Dengan tersenyum Sean memeluk Shiela kemudian berkata "Aku sayang kamu Shiel.." kemudian mengecup bibir perempuan itu. Tautan bibir mereka bagaikan magnet, enggan melepaskan momen tersebut.
Shiela mendorong d**a pria itu dengan lembut, "Aku tahu Sean....aku juga mencintaimu." Mereka saling beradu pandang," Tapi cinta tidak harus saling memiliki bukan?" jawab Shiela dengan lembut dan membelai wajah Sean perlahan.
"Tidak mungkin! Aku tidak bisa hidup tanpamu. Kamu harus menjadi milikku, selamanya" tegas Sean. Yah...Sean tidak dapat membayangkan jika hidup tanpa Shiela. Penderitaan menahan rindu selama tiga tahun sudah cukup rasanya dan Sean tidak menginginkan hal itu terjadi lagi. "Aku menderita menahan rindu ini padamu selama 3 tahun Shiel, sekarang waktunya kau dan aku menyongsong hari hari bahagia .." bisik Sean sambil mencium kening Shiela.
Bahagia, itulah yang dirasakan oleh Shiela. Setiap wanita pasti akan terbang ke awang jika seorang pria yang dicintainya mengatakan kalimat tersebut.
"Sudah ah.....turun yuk.... Kamu tidak lapar? Kalau aku sih penghuni diperutku ini sudah berisik minta di kasih makan" canda Shiela mencoba untuk mencairkan suasana. Saat ini Shiela tidak dapat menjanjikan apapun pada lelaki yang telah berulang kali mengatakan cinta padanya. Entah sampai kapan dia dapat merasakan kebersamaan ini, bom waktu yang berada di dalam tubuhnya dapat meledak sewaktu waktu tanpa peringatan. Setiap detik akan sangat berharga bagi Shiela.
"Sama dong..."senyum Sean. Dengan bergandengan tangan mereka keluar kamar dan turun menuju ruang makan dimana kedua orang tua Shiela telah menunggu mereka.
Setelah manyantap makan siang, mereka duduk duduk di ruang keluarga sambil menyaksikan tayangan di televisi.
"Shiela, setelah ini mami akan membantu kami packing.
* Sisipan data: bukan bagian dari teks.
Lemma tiled_to_tiled_stops_witness :
  HandleCopy example_header flat_memory id_cache_addr tiled_request
  = ([log_requested],
     Aborted (UnreachableCode
                "Tiled->Tiled DMA transfers are not yet implemented")) /\
  HandleCopy example_header flat_memory id_cache_addr swizzled_tiled_request
  = ([log_requested], Aborted AssertionFailed).
Proof.
  split.
  - apply (tiled_to_tiled_stops example_header flat_memory id_cache_addr
             tiled_request). reflexivity.
  - apply (tiled_to_tiled_stops example_header flat_memory id_cache_addr
             swizzled_tiled_request). reflexivity.
Defined.

Lemma linear_1d_single_copy_witness :
  calls (HandleCopy example_header flat_memory id_cache_addr buffer_request)
  = [ log_requested; OnMemoryWrite; CopyBlock 8192 4096 256 ] /\
  outcome (HandleCopy example_header flat_memory id_cache_addr buffer_request)
  = Returned tt.
Proof.
  apply (linear_1d_single_copy example_header flat_memory id_cache_addr
           buffer_request); reflexivity.
Defined.

(** C8. The read-back divides by the source width without checking it and
    computes its byte counts in 32 bits.  On a source surface of width 0 the
    quotient [src_pitch / size_x] has no value and the copy stops before any
    flush; on a surface of 65536 x 65536 bytes both byte counts are 2^32 and
    the engine flushes and invalidates 0 bytes, where the source range is
    [src_pitch * size_y] bytes and the destination range
    [x_count * y_count * bytes_per_pixel] bytes. *)
Lemma tiled_to_linear_zero_width_and_wrap :
  (checks_pass example_header zero_width_request = true /\
   dst_linear zero_width_request = true /\
   src_linear zero_width_request = false /\
   enable_2d (exec zero_width_request) = 1 /\
   size_z (src_params zero_width_request) = 1 /\
   Regs_in_range zero_width_request /\
   flat_memory (src_address zero_width_request) = Some 8192 /\
   flat_memory (dst_address zero_width_request) = Some 12288 /\
   HandleCopy example_header flat_memory id_cache_addr zero_width_request
   = ([ log_requested; OnMemoryWrite; GetPointer 4096; GetPointer 8192 ],
      Aborted DivisionByZero) /\
   List.filter touches_memory
     (calls (HandleCopy example_header flat_memory id_cache_addr
               zero_width_request))
   <> deswizzle_calls id_cache_addr zero_width_request 8192 12288) /\
  (checks_pass example_header huge_readback_request = true /\
   dst_linear huge_readback_request = true /\
   src_linear huge_readback_request = false /\
   enable_2d (exec huge_readback_request) = 1 /\
   size_z (src_params huge_readback_request) = 1 /\
   Regs_in_range huge_readback_request /\
   flat_memory (src_address huge_readback_request) = Some 8192 /\
   flat_memory (dst_address huge_readback_request) = Some 12288 /\
   List.filter touches_memory
     (calls (HandleCopy example_header flat_memory id_cache_addr
               huge_readback_request))
   = [ FlushRegion 8192 0; InvalidateRegion 12288 0;
       UnswizzleSubrect 65536 65536 65536 65536 1 8192 12288 16 0 0 ] /\
   deswizzle_calls id_cache_addr huge_readback_request 8192 12288
   = [ FlushRegion 8192 (2 ^ 32); InvalidateRegion 12288 (2 ^ 32);
       UnswizzleSubrect 65536 65536 65536 65536 1 8192 12288 16 0 0 ] /\
   List.filter touches_memory
     (calls (HandleCopy example_header flat_memory id_cache_addr
               huge_readback_request))
   <> deswizzle_calls id_cache_addr huge_readback_request 8192 12288).
Proof.
  repeat split; try reflexivity; cbv; congruence.
Qed.

Lemma CallMethod_stores_before_copy_witness :
  CallMethod example_header flat_memory id_cache_addr reset_regs
    {| method := 262; argument := 64 |}
  = ([], Returned (<[262%nat := 64]> reset_regs)).
Proof.
  destruct (CallMethod_stores_before_copy example_header flat_memory
              id_cache_addr reset_regs {| method := 262; argument := 64 |})
    as [Hin _]; [cbn; lia | reflexivity |].
  destruct Hin as (_ & _ & Hother & _); [reflexivity|].
  apply Hother. discriminate.
Defined.

(** C10. The size of the destination range of an upload is computed in 32
    bits before it is widened.  With [src_pitch = x_count = 1] (one byte per
    pixel) and a destination surface of 65536 x 65536 bytes the range is
    [size_x * size_y = 2^32] bytes and the engine invalidates 0 bytes. *)
Lemma linear_to_tiled_invalidate_wraps :
  checks_pass example_header huge_upload_request = true /\
  src_linear huge_upload_request = true /\
  dst_linear huge_upload_request = false /\
  enable_2d (exec huge_upload_request) = 1 /\
  Regs_in_range huge_upload_request /\
  flat_memory (src_address huge_upload_request) = Some 8192 /\
  flat_memory (dst_address huge_upload_request) = Some 12288 /\
  src_pitch huge_upload_request = x_count huge_upload_request /\
  0 < x_count huge_upload_request /\
  size_z (dst_params huge_upload_request) = 1 /\
  size_x (dst_params huge_upload_request)
    * size_y (dst_params huge_upload_request) = 2 ^ 32 /\
  List.filter touches_memory
    (calls (HandleCopy example_header flat_memory id_cache_addr
              huge_upload_request))
  = [ FlushRegion 8192 1; InvalidateRegion 12288 0;
      SwizzleSubrect 1 1 1 65536 1 12288 8192 16 ] /\
  List.filter is_invalidate
    (calls (HandleCopy example_header flat_memory id_cache_addr
              huge_upload_request))
  <> [ InvalidateRegion 12288
         (size_x (dst_params huge_upload_request)
          * size_y (dst_params huge_upload_request)) ].
Proof.
  repeat split; try reflexivity; cbv; congruence.
Qed.

(** Register writes that set up and launch a copy of four rows of 64 bytes:
    four row copies and nothing else. *)
Example rows_writes_copies :
  calls (CallMethods example_header flat_memory id_cache_addr reset_regs
           rows_writes)
  = [ log_requested; OnMemoryWrite;
      CopyBlock 8192 4096 64; CopyBlock 8256 4160 64;
      CopyBlock 8320 4224 64; CopyBlock 8384 4288 64 ].
Proof. vm_compute. reflexivity. Qed.

(** ** The further properties on the sample requests *)

Lemma linear_to_tiled_calls_witness :
  HandleCopy example_header flat_memory id_cache_addr upload_request
  = ([ log_requested; OnMemoryWrite; GetPointer 4096; GetPointer 8192;
       FlushRegion 8192 1024; InvalidateRegion 12288 1024;
       SwizzleSubrect 64 16 64 64 1 12288 8192 16 ],
     Returned tt).
Proof.
  apply (linear_to_tiled_calls example_header flat_memory id_cache_addr
           upload_request 8192 12288); try reflexivity.
  discriminate.
Defined.

Lemma tiled_to_linear_machine_calls_witness :
  HandleCopy example_header flat_memory id_cache_addr readback_request
  = ([ log_requested; OnMemoryWrite; GetPointer 4096; GetPointer 8192;
       FlushRegion 8192 65536; InvalidateRegion 12288 65536;
       UnswizzleSubrect 128 128 512 128 4 8192 12288 16 0 0 ],
     Returned tt).
Proof.
  assert (is_u32 (src_pitch readback_request)) as Hpitch
    by (split; [discriminate | reflexivity]).
  destruct (tiled_to_linear_machine_calls example_header flat_memory
              id_cache_addr readback_request 8192 12288
              eq_refl eq_refl eq_refl eq_refl eq_refl eq_refl eq_refl
              Hpitch eq_refl) as [Hcalls _].
  exact Hcalls.
Defined.

Lemma narrow_pitch_zero_bytes_per_pixel_witness :
  List.filter is_invalidate
    (calls (HandleCopy example_header flat_memory id_cache_addr
              narrow_pitch_request))
  = [ InvalidateRegion 12288 0 ] /\
  List.filter is_transform
    (calls (HandleCopy example_header flat_memory id_cache_addr
              narrow_pitch_request))
  = [ UnswizzleSubrect 16 4 64 128 0 8192 12288 16 0 0 ] /\
  outcome (HandleCopy example_header flat_memory id_cache_addr
             narrow_pitch_request) = Returned tt.
Proof.
  apply (narrow_pitch_zero_bytes_per_pixel example_header flat_memory
           id_cache_addr narrow_pitch_request 8192 12288); try reflexivity.
  split; [discriminate | reflexivity].
Defined.

Lemma mixed_request_rejected_witness :
  HandleCopy example_header flat_memory id_cache_addr strided_upload_request
  = ([ log_requested; OnMemoryWrite; GetPointer 4096; GetPointer 8192 ],
     Aborted AssertionFailed).
Proof.
  apply (mixed_request_rejected example_header flat_memory id_cache_addr
           strided_upload_request 8192 12288); try reflexivity.
  right. split; [reflexivity|]. right. discriminate.
Defined.

Lemma linear_2d_copy_count_witness :
  exists copies,
    calls (HandleCopy example_header flat_memory id_cache_addr rows_request)
    = log_requested :: OnMemoryWrite :: copies /\
    length copies = 4%nat /\
    Forall (fun e => exists dest source, e = CopyBlock dest source 64) copies /\
    outcome (HandleCopy example_header flat_memory id_cache_addr rows_request)
    = Returned tt.
Proof.
  apply (linear_2d_copy_count example_header flat_memory id_cache_addr
           rows_request); reflexivity.
Defined.

Lemma unmapped_pointer_report_witness :
  HandleCopy example_header no_memory id_cache_addr readback_request
  = ([ log_requested; OnMemoryWrite; GetPointer 4096; GetPointer 8192;
       LogError "source_ptr is invalid" ], Returned tt).
Proof.
  destruct (unmapped_pointer_report example_header no_memory id_cache_addr
              readback_request eq_refl eq_refl eq_refl) as [Hsource _].
  apply Hsource. reflexivity.
Defined.

Lemma linear_request_outcome_witness :
  outcome (HandleCopy example_header flat_memory id_cache_addr buffer_request)
  = Returned tt /\
  Forall (fun e => is_lookup e = false /\ is_cache e = false
                   /\ is_transform e = false)
    (calls (HandleCopy example_header flat_memory id_cache_addr
              buffer_request)).
Proof.
  apply (linear_request_outcome example_header flat_memory id_cache_addr
           buffer_request). reflexivity.
Defined.

Lemma setup_then_launch_witness :
  CallMethods example_header flat_memory id_cache_addr reset_regs rows_setup
  = ([], Returned (apply_writes reset_regs rows_setup)) /\
  forall launch,
    CallMethods example_header flat_memory id_cache_addr reset_regs
      (rows_setup ++ [launch])
    = CallMethod example_header flat_memory id_cache_addr
        (apply_writes reset_regs rows_setup) launch.
Proof.
  apply (setup_then_launch example_header flat_memory id_cache_addr
           rows_setup reset_regs).
  repeat (constructor; [split; [reflexivity | discriminate]|]).
  constructor.
Defined.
Besok kita akan ke Singapura bertemu dengan Dokter Mathew, rujukan Dokter Roni untuk konsultasi mengenai penyakitmu."
Oh...cepat juga ya. Setahu Shiela untuk dapat bertemu dengan Dokter Matthew harus menunggu lama. Bahkan bisa 2-3 bulan lamanya." jawab Shiela lalu memalingkan wajahnya menatap Sean "Sean...apakah kamu ada waktu untuk menemaniku?" pinta Shiela.
Sambil menggegam tangan Shiela, Sean menganggukan kepalanya "Tentu saja, tak perlu diminta aku pasti akan ikut Shiel" disambut senyum lebar Shiela.
"Aku ingin mengunjungi beberapa tempat disana ...boleh kan pap?" tanya Shiela
Tentu saja boleh Shiela..asal jangan terlalu lelah saja. Ada Sean yang menjagamu papi mami tenang kok" sahutnya dengan senyum. Senang rasanya jika melihat putri kesayangannya gembira seperti ini. Yang ada dibenaknya saat ini adalah sampai kapan mereka dapat menyaksikan kegembiraan ini?